Belarus–United States relations

Diplomatic mission
- Embassy of Belarus, Washington D.C.: Embassy of the United States, Minsk

Envoy
- Charge d'Affaires Pavel Shidlovsky: Charge d'Affaires Michael Kreidler

= Belarus–United States relations =

Interstate relations between the United States and Belarus began in 1991 upon the dissolution of the Soviet Union, of which Belarus had been a part.
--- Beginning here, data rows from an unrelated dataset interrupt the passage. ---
(** * kitchen_sync: the work-distribution queue ([src/sync_queue.h])

    A shallow embedding of [KeyRangeToCheck], [lower_priority], [TableJob]
    and [SyncQueue], and the properties of the dispatcher: claim order,
    sharing mode, borrowing, and cancellation.

    Conventions.
    - A [shared_ptr<TableJob>] is an address ([job]); the objects live in a
      store ([jobs]) that is part of the dispatcher state, so that the
      pending queue, both sets, and the worker code all alias one object.
    - [std::set<shared_ptr<TableJob>>] is a [gset job]; iteration visits it
      in increasing address order, as [std::set] does.
    - A member function that mutates [*this] takes the state and returns the
      new state (with its result, when it has one).
    - [cond.wait(lock)] is a return to the scheduler: a call that reaches it
      yields [Waiting]; the woken thread re-enters the [while (true)] loop of
      [borrow_work] at its head. *)

From stdpp Require Import gmap strings list sorting.

Local Open Scope N_scope.
Set Warnings "-clear-no-such-hyp".

(** ** Range descriptors *)

(** Modelled from the spec: [ColumnValues] is declared in [schema.h], which is
    not part of the sources at hand; the spec calls it a composite
    primary-key value. *)
Definition ColumnValues : Type := list string.

(** [typedef tuple<ColumnValues, ColumnValues> KeyRange;] *)
Definition KeyRange : Type := (ColumnValues * ColumnValues)%type.

Record KeyRangeToCheck := mkKeyRangeToCheck {
  key_range : KeyRange;
  estimated_rows_in_range : N;
  rows_to_hash : N;
  priority : N
}.

(** The constructor [KeyRangeToCheck(prev_key, last_key, ...)]. *)
Definition KeyRangeToCheck_new (prev_key last_key : ColumnValues)
    (estimated_rows rows_to_hash priority : N) : KeyRangeToCheck :=
  mkKeyRangeToCheck (prev_key, last_key) estimated_rows rows_to_hash priority.

(** [numeric_limits<size_t>::max()] on a 64-bit target. *)
Definition UNKNOWN_ROW_COUNT : N := 2 ^ 64 - 1.

(** [struct lower_priority]: the comparison given to the priority queue. *)
Definition lower_priority (l r : KeyRangeToCheck) : bool :=
  priority l <? priority r.

(** ** [std::priority_queue<T, deque<T>, Compare>]

    The container adaptor keeps its elements so that [top()] is an element
    that [Compare] puts below no other one.  The model keeps the sequence
    ordered with the top at the head: [push] walks past every element that
    the new one is below (or equivalent to, under [Compare]).

    The library leaves the order among elements that [Compare] treats as
    equivalent open, and a binary heap does not keep them in push order as
    this sequence does.  The results below use the top, membership and
    permutations only, and so hold of any such order. *)
Module PriorityQueue.
Section with_compare.
Context {T : Type} (comp : T → T → bool).

Definition t := list T.

Definition empty_queue : t := [].

Definition empty (q : t) : bool :=
  match q with [] => true | _ :: _ => false end.

Definition top (q : t) : option T := head q.

Fixpoint push (x : T) (q : t) : t :=
  match q with
  | [] => [x]
  | y :: q' => if comp y x then x :: y :: q' else y :: push x q'
  end.

Definition pop (q : t) : t := tail q.

(** What a user of the queue can do to it. *)
Inductive action := Push (x : T) | Pop.

Definition act (q : t) (a : action) : t :=
  match a with
  | Push x => push x q
  | Pop => pop q
  end.

Definition play (acts : list action) : t := foldl act empty_queue acts.
(** * The 15-minute aggregation of [examples/basic_usage.py]

    A shallow embedding of the part of [main] that turns the raw CSV text
    returned by [client.get_combined_data_raw] into 15-minute chunks
    (lines 312-389) and of the 24-hour summary computed from them
    (lines 407-431), together with the properties of that code.

    Conventions of the embedding:
    - a Python [str] is a [string] whose characters are the code points
      0..255 (Latin-1); the predicates [isspace], [isdigit] and the regular
      expression classes are those of Python on that range;
    - an exception is a value: fallible operations return [result];
    - a Python number is an element of a type [F] with the operations of
      the class [PyNum]; the instance [binary64] is the arithmetic the
      interpreter performs, the instance [exact] is the arithmetic of the
      rationals, used to tell rounding apart from logic. *)

From Stdlib Require Import ZArith List Ascii String Bool Lia Floats QArith Sorted.
Import ListNotations.

Set Warnings "-inexact-float".

Local Open Scope string_scope.
Local Open Scope list_scope.
Local Open Scope Z_scope.

(** ** Exceptions *)

Inductive exn : Type :=
| ValueError
| ZeroDivisionError.

Inductive result (A : Type) : Type :=
| Ok (a : A)
| Raise (e : exn).

Arguments Ok {A} a.
Arguments Raise {A} e.

Definition bind {A B : Type} (r : result A) (k : A -> result B) : result B :=
  match r with
  | Ok a => k a
  | Raise e => Raise e
  end.

Notation "'let!' x ':=' r 'in' k" := (bind r (fun x => k))
  (at level 10, x pattern, r at level 100, k at level 200).

(** ** Strings *)

Module Str.

Definition code (c : ascii) : Z := Z.of_nat (nat_of_ascii c).

Definition newline : ascii := ascii_of_nat 10.

(** [str.isspace] on one character of the Latin-1 range. *)
Definition isspace (c : ascii) : bool :=
  let n := code c in
  ((9 <=? n) && (n <=? 13)) || ((28 <=? n) && (n <=? 32))
  || (n =? 133) || (n =? 160).

(** The characters [0-9], the ones [\d] and [float] read as digits. *)
Definition is_decimal (c : ascii) : bool :=
  let n := code c in (48 <=? n) && (n <=? 57).

(** [str.isdigit] on one character: the decimal digits and the
    superscripts U+00B2, U+00B3 and U+00B9. *)
Definition isdigit_char (c : ascii) : bool :=
  let n := code c in
  is_decimal c || (n =? 178) || (n =? 179) || (n =? 185).

Definition chars (s : string) : list ascii := list_ascii_of_string s.

(** [s.isdigit()]: every character is a digit and there is at least one. *)
Definition isdigit (s : string) : bool :=
  match chars s with
  | [] => false
  | cs => forallb isdigit_char cs
  end.

(** [s.replace(c, '')] for a one-character [c]. *)
Fixpoint remove (c : ascii) (s : string) : string :=
  match s with
  | EmptyString => EmptyString
  | String a s' =>
      if Ascii.eqb a c then remove c s' else String a (remove c s')
  end.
In the 2000s, relations between the two states had turned sour, with the United States accusing Belarusian President Alexander Lukashenko of human rights violations amid their closening of relations with Russia, while Belarus responded by demanding that the U.S. not intervene in its internal affairs. In 2008, Belarus recalled its ambassador from Washington and insisted that the Ambassador of the United States must leave Minsk. According to the 2012 U.S. Global Leadership Report, only 20% of Belarusians approved of U.S. leadership, the fourth-lowest rating for any surveyed country in Europe. Various sanctions have been applied by the U.S. against Belarus, most significantly following the 2022 Russian invasion of Ukraine.

Under the second presidency of Donald Trump, which began in 2025, the two countries have taken steps aimed at improving relations, with U.S. delegations frequently visiting Belarus, resulting in the freeing of political prisoners held by Belarus per U.S. requests and the removal of some U.S. sanctions. Trump has since praised Lukashenko, positively describing relations between the two nations despite significant restrictions remaining in place, while Lukashenko has sought, thus far unsuccessfully, to serve as a channel for the West to communicate with his ally, President Vladimir Putin of Russia amid strained relations.

== Initial cooperation ==

On 25 December 1991, the United States recognized the independence of the Republic of Belarus, and on 28 December, Belarus and the United States established diplomatic relations. On 31 January 1992, the U.S. Embassy was officially opened in Minsk. In 1993, the embassy of Belarus was opened in Washington. Prime Minister of Belarus Vyacheslav Kebich received visiting U.S. Secretary of State Warren Christopher on 26 October 1993, promising new presidential elections.

On 15 January 1994, U.S. President Bill Clinton visited Minsk on a 6-hour state visit, following a recent visit to Moscow and acting as a preceding a visit to Switzerland. It was considered to be a "thank you" visit after Belarus agreed to transfer their Soviet nuclear stockpile to Russia. He was received by Chairman Stanislav Shushkevich at Minsk National Airport, after which Clinton laid a wreath on Victory Square and met with youth in the Academy of Sciences, as well as visited Kurapaty (wooded area on the outskirts of Minsk where a vast number of people were executed during the Great Purge by the NKVD). Clinton, as well as First Lady Hillary Clinton and their daughter Chelsea, also met children suffering from illnesses during a visit to Pediatric Hospital No. 4.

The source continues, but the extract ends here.